(Task objective): A line belongs in the answer if it contains "exists"; copy every such line from the entries below.

(Data to use):
⁂
Lemma file_applyMetadata header i n w w' :
  resolve true target w = inr (cs ++ x ++ [c]) -> file_at (cs ++ x ++ [c]) i n w ->
  applyMetadata target header false w = (Ok tt, w') ->
  exists u g, file_at (cs ++ x ++ [c]) i
    (Inode (i_data n) (Meta (safeFileMode (FileInfo_Mode header) 420) u g (default 0%Z (ModTime header)))) w'.
Proof.
  intros Hr Hf H. unfold applyMetadata in H. run_Ok H.
  destruct a. destruct (file_Chmod target _ _ _ _ _ _ Hr Hf E) as [F1 N1].
  assert (exists u g, file_at (cs ++ x ++ [c]) i (Inode (i_data n)
      (Meta (safeFileMode (FileInfo_Mode header) 420) u g (m_mtime (i_meta n)))) w1 /\ same_names w0 w1)
    as (u & g & F2 & N2).
  { rewrite <- (resolve_same_names _ _ _ _ N1) in Hr. unfold os_Chown, attempt in E0.
    destruct (chown_gen true target (Uid header) (Gid header) w0) as [o v] eqn:Ec.
    destruct (file_chown target _ _ _ true _ _ _ _ _ Hr F1 Ec) as [(u & g & F & _) N].
    exists u, g. destruct o; by simplify_eq/=. }
  assert (w2 = w1) as ->.
  { destruct a0 as [e|[]]; [|by injection E1]. destruct (errors_Is e EPERM); [by injection E1|done]. }
  rewrite <- (resolve_same_names _ _ _ _ N1), <- (resolve_same_names _ _ _ _ N2) in Hr.
  destruct (file_Chtimes target _ _ _ _ _ _ Hr F2 H) as [F3 _]. simpl in F3. eauto.
Qed.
⁂
(Solution for this exercise):
  exists u g, file_at (cs ++ x ++ [c]) i
  assert (exists u g, file_at (cs ++ x ++ [c]) i (Inode (i_data n)
    exists u, g. destruct o; by simplify_eq/=. }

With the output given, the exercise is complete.